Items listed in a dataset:
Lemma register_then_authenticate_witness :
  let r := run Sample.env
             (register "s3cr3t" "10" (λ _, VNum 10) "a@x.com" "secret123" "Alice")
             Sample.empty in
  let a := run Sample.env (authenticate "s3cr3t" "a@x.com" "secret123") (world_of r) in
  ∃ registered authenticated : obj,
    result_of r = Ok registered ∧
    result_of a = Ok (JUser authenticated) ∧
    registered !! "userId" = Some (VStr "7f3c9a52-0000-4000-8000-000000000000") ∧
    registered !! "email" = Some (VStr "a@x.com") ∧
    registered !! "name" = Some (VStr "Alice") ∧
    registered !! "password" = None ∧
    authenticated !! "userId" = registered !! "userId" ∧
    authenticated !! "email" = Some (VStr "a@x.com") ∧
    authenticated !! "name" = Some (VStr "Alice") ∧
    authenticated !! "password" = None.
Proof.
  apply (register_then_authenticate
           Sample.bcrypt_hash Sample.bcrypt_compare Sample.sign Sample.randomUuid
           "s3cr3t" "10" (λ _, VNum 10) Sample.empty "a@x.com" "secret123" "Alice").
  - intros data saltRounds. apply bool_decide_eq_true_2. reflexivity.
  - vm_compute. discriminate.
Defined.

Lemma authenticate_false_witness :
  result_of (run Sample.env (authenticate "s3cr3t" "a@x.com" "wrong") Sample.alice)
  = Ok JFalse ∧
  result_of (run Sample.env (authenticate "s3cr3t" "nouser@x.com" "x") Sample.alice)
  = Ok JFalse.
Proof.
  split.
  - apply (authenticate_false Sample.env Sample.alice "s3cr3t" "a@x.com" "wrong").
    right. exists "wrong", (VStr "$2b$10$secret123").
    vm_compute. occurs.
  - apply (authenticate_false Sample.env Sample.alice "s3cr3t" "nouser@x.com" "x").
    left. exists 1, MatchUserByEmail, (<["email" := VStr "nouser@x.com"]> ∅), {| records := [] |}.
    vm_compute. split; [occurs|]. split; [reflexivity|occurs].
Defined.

• TRY IT
Copy out the entries above exactly as given, starting at the top and ending with the line containing "Sample.empty in"; include both and nothing more.

• ANSWER BOX
Lemma register_then_authenticate_witness :
  let r := run Sample.env
             (register "s3cr3t" "10" (λ _, VNum 10) "a@x.com" "secret123" "Alice")
             Sample.empty in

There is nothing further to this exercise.